While Jennings believes Miami can add a piece or two this winter and then begin to compete consistently starting in 2016, according to Barry Jackson of The Miami Herald, Stanton has different thoughts with regard to the way the club should approach the offseason.
"We need a lot of changes," Stanton said.
At 50-75 heading into Tuesday night's contest against the Pirates, the Marlins have turned towards 2016. The club is hoping to add a pair of young and controllable starting pitchers, Jackson adds, but continues to praise a core featuring Stanton, Jose Fernandez, Adeiny Hechavarria, Dee Gordon, Christian Yelich, and Marcell Ozuna. Considering the Marlins have been plagued by injuries throughout 2015, evaluating the roster will likely be challenging. But the organization is aware of where it needs to upgrade.

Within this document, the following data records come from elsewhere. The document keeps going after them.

(** [unique_together = ("from_currency", "to_currency", "date")]: a row other
    than [skip] already holds the triple *)
Definition conflicts (rows : Table) (skip : option Z) (f t d : Z) : Prop :=
  map_Exists (λ k r, Some k ≠ skip ∧ from_currency_id r = f ∧
                     to_currency_id r = t ∧ date r = d) rows.

#[global] Instance conflicts_dec rows skip f t d : Decision (conflicts rows skip f t d).
Proof. unfold conflicts. apply _. Defined.

(** [rate = models.DecimalField(max_digits=42, decimal_places=30)] *)
Definition max_digits : Z := 42.
Definition decimal_places : Z := 30.

(** who rounds a rate to the column: Django, where it formats the value
    itself ([format_number]: [quantize] to [decimal_places] under a context of
    precision [max_digits], ROUND_HALF_EVEN, decimal.InvalidOperation when the
    digits do not suffice), or the database, where Django hands the Decimal
    over as it is (PostgreSQL's numeric(42, 30): a tie goes away from zero,
    DataError on overflow) *)
Inductive Backend : Type :=
  | django_format
  | postgresql.

(** what the column holds once [value] is written to it *)
Definition stored_rate (backend : Backend) (value : Decimal) : result Decimal :=
  let c := Z.abs (Dec.coef value) in
  let drop := - decimal_places - Dec.exp value in
  let q :=
    if drop <=? 0 then c * 10 ^ (- drop)
    else
      let p := 10 ^ drop in
      let q := c / p in
      let r := c mod p in
      let up :=
        (p <? 2 * r) ||
        ((2 * r =? p) &&
         match backend with django_format => Z.odd q | postgresql => true end) in
      if up then q + 1 else q in
  if 10 ^ max_digits <=? q then
    Raise (match backend with django_format => InvalidOperation | postgresql => DataError end)
  else Ok (Dec.mkDec (Z.sgn (Dec.coef value) * q) (- decimal_places)).

(** [ExchangeRate.objects.create(automatic=True, from_currency=f,
    to_currency=t, rate=rate, date=now)] *)
Definition create (backend : Backend) (rows : Table) (f t : Z) (rate_ : Decimal)
    (now : Z) : result Table :=
  stored ← stored_rate backend rate_;
  if decide (conflicts rows None f t now) then Raise IntegrityError
  else Ok (<[fresh (dom rows) := mkRate f t stored now true]> rows).

(** [exchange_rate.save()] for the instance with primary key [k] *)
Definition save (backend : Backend) (rows : Table) (k : Z) (r : ExchangeRate)
    : result Table :=
  stored ← stored_rate backend (rate r);
  if decide (conflicts rows (Some k) (from_currency_id r) (to_currency_id r) (date r))
  then Raise IntegrityError
  else Ok (<[k := mkRate (from_currency_id r) (to_currency_id r) stored (date r)
                         (automatic r)]> rows).

(** [.order_by("-date").first()]: the row with the greatest date (of two rows
    with the same date, which the uniqueness constraint excludes for one
    pair, the one met first) *)
Definition newer (best : option (Z * ExchangeRate)) (kr : Z * ExchangeRate)
    : option (Z * ExchangeRate) :=
  match best with
  | None => Some kr
  | Some b => if date b.2 <? date kr.2 then Some kr else Some b
  end.

Definition is_automatic_pair (f t : Z) (kr : Z * ExchangeRate) : bool :=
  automatic kr.2 && (from_currency_id kr.2 =? f) && (to_currency_id kr.2 =? t).

(** [ExchangeRate.objects.filter(automatic=True, from_currency=f,
    to_currency=t).order_by("-date").first()] *)
Definition latest_automatic (rows : Table) (f t : Z) : option (Z * ExchangeRate) :=
  fold_left newer (List.filter (is_automatic_pair f t) (map_to_list rows)) None.

(** the state the loop works on: the table, the set [processed_pairs], and
    how many times [timezone.now()] has been read *)
Record FetchState : Type := mkState {
  rows : Table;
  processed_pairs : gset (Z * Z);
  clock_reads : nat
}.

Section Fetch.
Variable backend : Backend.
(** [clock n] is what the [n]-th call of [timezone.now()] returns *)
Variable clock : nat → Z.
(** [provider.rates_inverted] *)
Variable rates_inverted : bool.
Variable service : ExchangeRateService.

(** the body of [for from_currency, to_currency, rate in rates]; currencies
    are given by their ids *)
Definition process_tuple (st : FetchState) (tuple : Z * Z * Decimal) : result FetchState :=
  let '(from_currency, to_currency, rate_) := tuple in
  let pair_key := (from_currency, to_currency) in
  if decide (pair_key ∈ processed_pairs st) then Ok st
  else
    let now := clock (clock_reads st) in
    if rates_inverted then
      let exchange_rate :=
        if singleton service then latest_automatic (rows st) to_currency from_currency
        else None in
      rows' ← match exchange_rate with
              | None => create backend (rows st) to_currency from_currency rate_ now
              | Some (k, er) =>
                  save backend (rows st) k
                    (mkRate (from_currency_id er) (to_currency_id er) rate_ now
                            (automatic er))
              end;
      Ok (mkState rows' ({[(to_currency, from_currency)]} ∪ processed_pairs st)
                  (S (clock_reads st)))
    else
      let exchange_rate :=
        if singleton service then latest_automatic (rows st) from_currency to_currency
        else None in
      rows' ← match exchange_rate with
              | None => create backend (rows st) from_currency to_currency rate_ now
              | Some (k, er) =>
                  save backend (rows st) k
                    (mkRate (from_currency_id er) (to_currency_id er) rate_ now
                            (automatic er))
              end;
      Ok (mkState rows' ({[(from_currency, to_currency)]} ∪ processed_pairs st)
                  (S (clock_reads st))).

(** the loop; an exception leaves it, with the table as it is by then *)
Fixpoint fetch_loop (st : FetchState) (rates : list (Z * Z * Decimal))
    : FetchState * option exn :=
  match rates with
  | [] => (st, None)
  | tuple :: rates' =>
      match process_tuple st tuple with
      | Ok st' => fetch_loop st' rates'
      | Raise e => (st, Some e)
      end
  end.

(** [_fetch_service_rates] from [rates = provider.get_rates(...)] on: the
    loop, then [service.last_fetch = timezone.now()]; [except Exception]
    logs and returns. The result is the table and the service afterwards. *)
Definition _fetch_service_rates (table : Table)
    (rates : list (Z * Z * Decimal)) : Table * ExchangeRateService :=
  match fetch_loop (mkState table ∅ 0) rates with
  | (st, None) =>
      (rows st,
       mkService (name service) (interval_type service) (fetch_interval service)
                 (Some (clock (clock_reads st))) (singleton service))
  | (st, Some _) => (rows st, service)
  end.

End Fetch.


(** ** models.py: [ExchangeRateService.clean] *)

(** the ValidationError messages of [clean] *)
Inductive ValidationError : Type :=
  | every_requires_integer  (* 'Every X hours' interval type requires a positive integer. *)
  | every_out_of_range      (* 'Every X hours' interval must be between 1 and 24. *)
  | invalid_hour_format     (* Invalid hour format. Use comma-separated hours ... *)
  | invalid_format.         (* Invalid format. Please check the requirements ... *)

(** [s.isdigit()] on ASCII text *)
Definition isdigit (s : str) : bool :=
  match s with
  | [] => false
  | _ => forallb (λ c, match digit_val c with Some _ => true | None => false end) s
  end.

Definition digit_char (d : Z) : ascii := ascii_of_nat (Z.to_nat (48 + d)).

Fixpoint digits_fuel (fuel : nat) (n : Z) (acc : str) : str :=
  match fuel with
  | O => acc
  | S fuel' =>
      let acc' := digit_char (n mod 10) :: acc in
      if n <? 10 then acc' else digits_fuel fuel' (n / 10) acc'
  end.

(** [str(n)] for an int *)
Definition str_of_Z (n : Z) : str :=
  if n <? 0 then "-"%char :: digits_fuel (S (Z.to_nat (Z.log2 (- n)))) (- n) []
  else digits_fuel (S (Z.to_nat (Z.log2 n))) n [].

(** [sep.join(pieces)] *)
Fixpoint str_join (sep : ascii) (pieces : list str) : str :=
  match pieces with
  | [] => []
  | [w] => w
  | w :: ws => w ++ sep :: str_join sep ws
  end.

(** [",".join(str(h) for h in sorted(hours))] *)
Definition normalized_interval (hours : gset Z) : string :=
  string_of_list_ascii (str_join "," (map str_of_Z (merge_sort Z.le (elements hours)))).

(** [clean]: a ValidationError, or the service as [clean] leaves it. The
    string is within the field's [max_length] of 1000, so that [int()] reads
    every string of digits. *)
Definition clean (service : ExchangeRateService) : ValidationError + ExchangeRateService :=
  match interval_type service with
  | EVERY =>
      if negb (isdigit (list_ascii_of_string (fetch_interval service))) then
        inl every_requires_integer
      else
        match int (list_ascii_of_string (fetch_interval service)) with
        | Ok hours =>
            if (hours <? 1) || (24 <? hours) then inl every_out_of_range
            else inr service
        | Raise _ => inl invalid_format
        end
  | _ =>
      match _parse_hour_ranges (fetch_interval service) with
      | Ok hours =>
          inr (mkService (name service) (interval_type service)
                         (normalized_interval hours)
                         (last_fetch service) (singleton service))
      | Raise ValueError => inl invalid_hour_format
      | Raise _ => inl invalid_format
      end
  end.

(** ** twelvedata.py: [TwelveDataMarketsProvider._parse_code] *)

(** [s.startswith(p)] *)
Fixpoint startswith (p s : str) : bool :=
  match p, s with
  | [], _ => true
  | c :: p', c' :: s' => Ascii.eqb c c' && startswith p' s'
  | _ :: _, [] => false
  end.

(** [s.removeprefix(p)] *)
Definition removeprefix (p s : str) : str :=
  if startswith p s then drop (length p) s else s.

Definition _parse_code (raw_code : str) : str * str :=
  if startswith (list_ascii_of_string "figi:") raw_code then
    (list_ascii_of_string "figi", removeprefix (list_ascii_of_string "figi:") raw_code)
  else if startswith (list_ascii_of_string "cusip:") raw_code then
    (list_ascii_of_string "cusip", removeprefix (list_ascii_of_string "cusip:") raw_code)
  else if startswith (list_ascii_of_string "isin:") raw_code then
    (list_ascii_of_string "isin", removeprefix (list_ascii_of_string "isin:") raw_code)
  else (list_ascii_of_string "symbol", raw_code).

Even with Stanton in the lineup, the Marlins have struggled to score runs. Yelich, after being extended during spring training, has struggled consistently. Ozuna is coming off of a lengthy stint in Triple-A. Michael Morse had difficulty and was traded and Justin Bour is doing his best to produce at first base. Martin Prado has been productive but also spent time on the disabled list with a shoulder injury.
While the offense has had trouble scoring on a nightly basis, the Marlins' pitching staff has not had much more success. Fernandez made seven starts before being placed on the disabled list with a biceps injury. After moving Dan Haren and Mat Latos, Miami has turned to pitching prospects. Justin Nicolino and Adam Conley have performed well given the circumstances. Tom Koehler is having another solid season. Beyond that, both the rotation and bullpen have been inconsistent.
The Marlins are right to believe in their core. The group performed well last season and with Dee Gordon and a healthy Stanton involved could be considered among the best in baseball. However, when injuries occur and things do not go as planned, some teams have the depth to make up for the lost production. As a result of moving prospects over the last two years, the Marlins do not.
Although the Marlins believe they are only a few pieces away from contending, their offseason plan might be based on Stanton's observations. No, he is not currently healthy and in the lineup. But he is the franchise player that received a $325 million contract last November. And if the Marlins are committed to winning, they will likely act on Stanton's words.
Miami likely needs a pair of starting pitchers, bullpen depth, an additional outfielder and a first baseman to compete within the National League East. If the Marlins are active this offseason, it will likely continue to prove they are determined to win while Stanton is under contract in Miami.
What happens when a star player and management disagree? More often than not, the player is moved or the front office adjusts. Time will tell the path the Marlins will take.